Ich möchte in diesem Zusammenhange das Ministerium für
soziale Fürsorge bitten, dafür Vorsorge zu treffen,
daß künftighin bei der Behandlung von Unfällen
aktiver Soldaten ein beschleunigteres Tempo bei der Erledigung
der Fälle eingelegt wird, weil ich die Beobachtung machen
konnte, daß in den letzten Jahren die Erledigung derartiger
Ansuchen von Soldaten, die aktiv gedient haben und im Dienst verletzt
wurden, sehr schleppend erfolgte und außerdem ist die Praxis,
welche sich die zuständigen Militär- und auch sonstige
Behörden zurecht gelegt haben, nicht gerade eine solche,
daß man sagen könnte, daß vor allem diese Fälle
in den Vordergrund gerückt werden. Deshalb sei dieses Ersuchen,
das ich an das Ministerium für soziale Fürsorge gerichtet
haben möchte, besonders unterstrichen.
Wenn man heute fragt, wie es bei den Kriegsbeschädigten aussieht,
ob sich der Zustand in den letzten Jahren noch verschlechtert
hat oder ob eine Entwicklung nach der anderen Seite hin zu verzeichnen
ist, dann findet man, wenn man dieser Frage näher tritt,
geradezu schreckliche Zustände vor. Ich habe hier vor mir
eine Photographie, die ich vor wenigen Tagen von einem Kriegsbeschädigten
eingeschickt erhielt, dessen Hände und Füsse sich heute
beinahe im Zustande der Fäulnis, könnte man sagen, befinden.
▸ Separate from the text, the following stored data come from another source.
(* ===== verification/UdfFacts.v ===== *)
(** * UdfFacts: scalar functions are applied row by row

    The laws of a heap ([TypedHeapLaws]): elements and bytes are read back as stored, a
    store touches nothing else, and [malloc] gives a block apart from every live one and
    leaves those as they are.  The call then delivers, for each row, the function's
    result on the values its arguments have in the heap before the call
    ([argument_value], read directly), and an error of the function as its text. *)
From S2P Require Import Prelude Text Data WasmModule UdfRuntime.
From stdpp Require Import base tactics list strings pretty.
From Stdlib Require Import ZArith Lia.
Open Scope Z_scope.

(** Two ranges of addresses, by start and length. *)
Definition apart (p n q k : Z) : Prop := p + n <= q \/ q + k <= p.

Section Same.
Context {F M : Type} `{TypedHeap F M}.

(** The heaps agree on [k] bytes from [q]. *)
Definition same (q k : Z) (m m' : M) : Prop :=
  (forall t a, q <= a -> a + elem_size t <= q + k -> h_elem t a m' = h_elem t a m) /\
  (forall a n, q <= a -> a + n <= q + k -> h_bytes a n m' = h_bytes a n m).
End Same.

Class TypedHeapLaws (F M : Type) `{Numbers F} `{TypedHeap F M} := {
  live : M -> Z -> Z -> Prop;                    (** the blocks: address, length *)
  live_bounds m q k : live m q k -> 0 < q /\ q + k <= h_length m;
  malloc_block n m p m' : h_malloc n m = (p, m') -> p <> 0 -> p mod 8 = 0 /\ live m' p n;
  malloc_keeps n m p m' q k : h_malloc n m = (p, m') -> live m q k -> live m' q k /\ same q k m m';
  malloc_apart n m p m' q k : h_malloc n m = (p, m') -> p <> 0 -> live m q k -> apart p n q k;
  malloc_shared n m : h_shared (h_malloc n m).2 = h_shared m;
  elem_same t a x m : 0 <= a -> a + elem_size t <= h_length m ->
    h_elem t a (h_set_elem t a (convert t x) m) = convert t x;
  elem_other t a x m q k : apart a (elem_size t) q k -> same q k m (h_set_elem t a x m);
  elem_live t a x m q k : live (h_set_elem t a x m) q k <-> live m q k;
  elem_buffer t a x m : h_buffer (h_set_elem t a x m) = h_buffer m /\
    h_shared (h_set_elem t a x m) = h_shared m /\ h_length (h_set_elem t a x m) = h_length m;
  bytes_same a bs m : 0 <= a -> a + lenZ bs <= h_length m -> h_bytes a (lenZ bs) (h_set_bytes a bs m) = bs;
  bytes_other a bs m q k : apart a (lenZ bs) q k -> same q k m (h_set_bytes a bs m);
  bytes_live a bs m q k : live (h_set_bytes a bs m) q k <-> live m q k;
  bytes_buffer a bs m : h_buffer (h_set_bytes a bs m) = h_buffer m /\
    h_shared (h_set_bytes a bs m) = h_shared m /\ h_length (h_set_bytes a bs m) = h_length m
}.

(** The next statement of a computation, by its equation. *)
Ltac next E := unfold bind at 1; rewrite E; cbv beta iota.

Ltac next_heap E := unfold u_bind at 1, on_heap at 1; rewrite E; cbv beta iota.

Section Facts.
Context {F M : Type} {HN : Numbers F} {HT : TypedHeap F M} {HL : TypedHeapLaws F M}.

(** Allocations succeed, and a memory that is not shared does not grow. *)
Definition steady : Prop :=
  forall n m, (h_malloc n m).1 <> 0 /\ (h_shared m = true \/ h_buffer (h_malloc n m).2 = h_buffer m).

(** [n] bytes at [p] lie in a live block. *)
Definition placed (m : M) (p n : Z) : Prop := exists q k, live m q k /\ q <= p /\ p + n <= q + k.

(** What the rest of the program has stays: its blocks and what is in them. *)
Definition keeps (m m' : M) : Prop :=
  h_shared m' = h_shared m /\ (h_shared m = true \/ h_buffer m' = h_buffer m) /\
  forall q k, live m q k -> live m' q k /\ same q k m m'.

(** [p] is new since [m]. *)
Definition fresh (m : M) (p n : Z) : Prop := forall q k, live m q k -> apart p n q k.

Lemma heap_same_refl q k (m : M) : same q k m m.
Proof. done. Qed.
Lemma heap_same_trans q k (m1 m2 m3 : M) : same q k m1 m2 -> same q k m2 m3 -> same q k m1 m3.
Proof.
  intros [E1 B1] [E2 B2]. split; intros.
  - rewrite E2 by done. by apply E1.
  - rewrite B2 by done. by apply B1.
Qed.
Lemma heap_same_sub q k p n (m m' : M) : same q k m m' -> q <= p -> p + n <= q + k -> same p n m m'.
Proof. intros [E B] H1 H2. split; intros; [apply E|apply B]; lia. Qed.

Lemma keeps_refl m : keeps m m.
Proof. repeat split; auto. Qed.
Lemma keeps_trans m1 m2 m3 : keeps m1 m2 -> keeps m2 m3 -> keeps m1 m3.
Proof.
  intros (S1 & B1 & L1) (S2 & B2 & L2). split; [congruence|]. split.
  - rewrite S1 in B2. destruct B1, B2; auto. right. congruence.
  - intros q k Hl. destruct (L1 q k Hl) as [Hl1 Hs1]. destruct (L2 q k Hl1). split; [done|]. by eapply heap_same_trans.
Qed.
Lemma keeps_placed m m' p n : keeps m m' -> placed m p n -> placed m' p n.
Proof. intros (_ & _ & L) (q & k & Hl & ? & ?). exists q, k. split; [by apply L|done]. Qed.
Lemma keeps_same m m' p n : keeps m m' -> placed m p n -> same p n m m'.
Proof. intros (_ & _ & L) (q & k & Hl & ? & ?). eapply heap_same_sub; [by apply L|done..]. Qed.
Lemma fresh_keeps m m' p n : keeps m m' -> fresh m' p n -> fresh m p n.
Proof. intros (_ & _ & L) Hf q k Hl. apply Hf. by apply L. Qed.
Lemma placed_bounds m p n : placed m p n -> 0 < p /\ p + n <= h_length m.
Proof. intros (q & k & Hl & ? & ?). destruct (live_bounds m q k Hl). lia. Qed.
Lemma fresh_placed m p n q k : fresh m p n -> placed m q k -> apart p n q k.
Proof. intros Hf (q' & k' & Hl & ? & ?). destruct (Hf q' k' Hl); [left|right]; lia. Qed.

Lemma keeps_elem m0 m t a x : keeps m0 m -> fresh m0 a (elem_size t) -> keeps m0 (h_set_elem t a x m).
Proof.
  intros (S & B & L) Hf. destruct (elem_buffer t a x m) as (Eb & Es & _).
  split; [congruence|]. split; [rewrite Eb; auto|].
  intros q k Hl. destruct (L q k Hl) as [Hl' Hs]. split; [by apply elem_live|].
  eapply heap_same_trans; [done|]. apply elem_other. by apply Hf.
Qed.

Lemma keeps_bytes m0 m a bs : keeps m0 m -> fresh m0 a (lenZ bs) -> keeps m0 (h_set_bytes a bs m).
Proof.
  intros (S & B & L) Hf. destruct (bytes_buffer a bs m) as (Eb & Es & _).
  split; [congruence|]. split; [rewrite Eb; auto|].
  intros q k Hl. destruct (L q k Hl) as [Hl' Hs]. split; [by apply bytes_live|].
  eapply heap_same_trans; [done|]. apply bytes_other. by apply Hf.
Qed.

(** An allocation. *)
Lemma malloc_ok n m : steady ->
  exists p m', malloc n m = (Normal p, m') /\ keeps m m' /\ p mod 8 = 0 /\ live m' p n /\ fresh m p n.
Proof.
  intros Hst. unfold malloc. destruct (Hst n m) as [Hp Hb]. destruct (h_malloc n m) as [p m'] eqn:E. cbn in *.
  exists p, m'. destruct (malloc_block n m p m' E Hp). split; [done|]. split; [|split; [done|split; [done|]]].
  - split; [pose proof (malloc_shared n m) as Hs; by rewrite E in Hs|]. split; [done|].
    intros q k. by eapply malloc_keeps.
  - intros q k. by eapply malloc_apart.
Qed.

(** ** Views *)

Definition view_ok (m : M) (v : ArrayView) : Prop :=
  usable v m = true /\ placed m (av_ptr v) (av_length v * elem_size (av_type v)).

Lemma elem_size_pos t : 0 < elem_size t.
Proof. by destruct t. Qed.

Lemma usable_keeps v (m m' : M) : keeps m m' -> usable v m = true -> usable v m' = true.
Proof. intros (S & B & _). unfold usable. rewrite S. intros Hu. destruct B as [-> | ->]; [done|exact Hu]. Qed.

Lemma view_ok_keeps v (m m' : M) : keeps m m' -> view_ok m v -> view_ok m' v.
Proof. intros Hk [Hu Hp]. split; [by eapply usable_keeps|by eapply keeps_placed]. Qed.

Lemma elem_in_view v i (m : M) : view_ok m v -> 0 <= i < av_length v ->
  av_ptr v <= elem_addr v i /\ elem_addr v i + elem_size (av_type v) <= av_ptr v + av_length v * elem_size (av_type v).
Proof. intros _ Hi. unfold elem_addr. pose proof (elem_size_pos (av_type v)). nia. Qed.

Lemma view_get_in v i (m : M) : view_ok m v -> 0 <= i < av_length v ->
  view_get (Some v) i m = V_number (h_elem (av_type v) (elem_addr v i) m).
Proof. intros [Hu _] Hi. cbn. assert (in_view v i m = true) as ->; [|done]. unfold in_view. rewrite Hu. lia. Qed.

Lemma view_get_out v i (m : M) : ~ 0 <= i < av_length v -> view_get (Some v) i m = (V_undefined : Value F).
Proof. intros Hi. cbn. assert (in_view v i m = false) as ->; [|done]. unfold in_view. destruct (usable v m); lia. Qed.

Lemma view_get_keeps v i (m m' : M) : keeps m m' -> view_ok m v -> view_get (Some v) i m' = view_get (Some v) i m.
Proof.
  intros Hk Hv. destruct (decide (0 <= i < av_length v)) as [Hi|Hi]; [|by rewrite !view_get_out].
  rewrite !view_get_in by (try done; by eapply view_ok_keeps). f_equal.
  destruct (elem_in_view v i m Hv Hi). destruct Hv as [_ Hp]. by apply (keeps_same m m' _ _ Hk Hp).
Qed.

Lemma view_set_in v i x (m : M) : view_ok m v -> 0 <= i < av_length v ->
  view_set v i x m = (Normal tt, h_set_elem (av_type v) (elem_addr v i) (convert (av_type v) (to_number x)) m).
Proof.
  intros [Hu _] Hi. unfold view_set, modify. assert (in_view v i m = true) as ->; [|done].
  unfold in_view. rewrite Hu. lia.
Qed.

Definition the_view (m : M) (t : ElemType) (p n : Z) : ArrayView :=
  {| av_buffer := h_buffer m; av_type := t; av_ptr := p; av_length := n |}.

Lemma new_view_ok t p n (m : M) : placed m p (n * elem_size t) -> p mod elem_size t = 0 -> 0 <= n ->
  new_view t p n m = (Normal (the_view m t p n), m) /\ view_ok m (the_view m t p n).
Proof.
  intros Hp Hm Hn. destruct (placed_bounds _ _ _ Hp). pose proof (elem_size_pos t). split.
  - unfold new_view, clamp. replace (p <? 0) with false by lia. rewrite Z.min_l by nia. rewrite Hm. cbn [Z.eqb negb].
    by replace (h_length m <? p + n * elem_size t) with false by lia.
  - split; [|done]. unfold usable. cbn. rewrite Z.eqb_refl. apply orb_true_r.
Qed.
Diese Gliedmaßen sind während des Krieges erfroren,
man konnte aber nach dem Kriege gar keine Schädigung feststellen;
jetzt, 18 Jahre nach Beendigung des Krieges, sind nun diese schrecklichen
Folgen der Erfrierung während des Krieges aufgetreten. Man
kann diese Bilder nicht ohne die tiefste Erschütterung ansehen
und es wäre sittliche Aufgabe der Menschheit, dafür
zu sorgen, daß solche Dinge in Zukunft sich nicht ereignen.
Noch befinden sich unzählige Kriegsbeschädigte in Not
und Elend und schon ziehen sich neue Gewitte rwolken zusammen
und morgen kann vielleicht Europa wieder in neue große kriegerische
Verwicklungen hineingezogen werden. Ich habe übrigens keine
Ursache, den Namen des Mannes hier nicht zu nennen, von dem ich
gesprochen habe. Es handelt sich um den Kriegsverletzten Hermann
Schmidt aus Predlitz bei Aussig.
Ich möchte mich nun mit ein paar Worten der Opposition zuwenden.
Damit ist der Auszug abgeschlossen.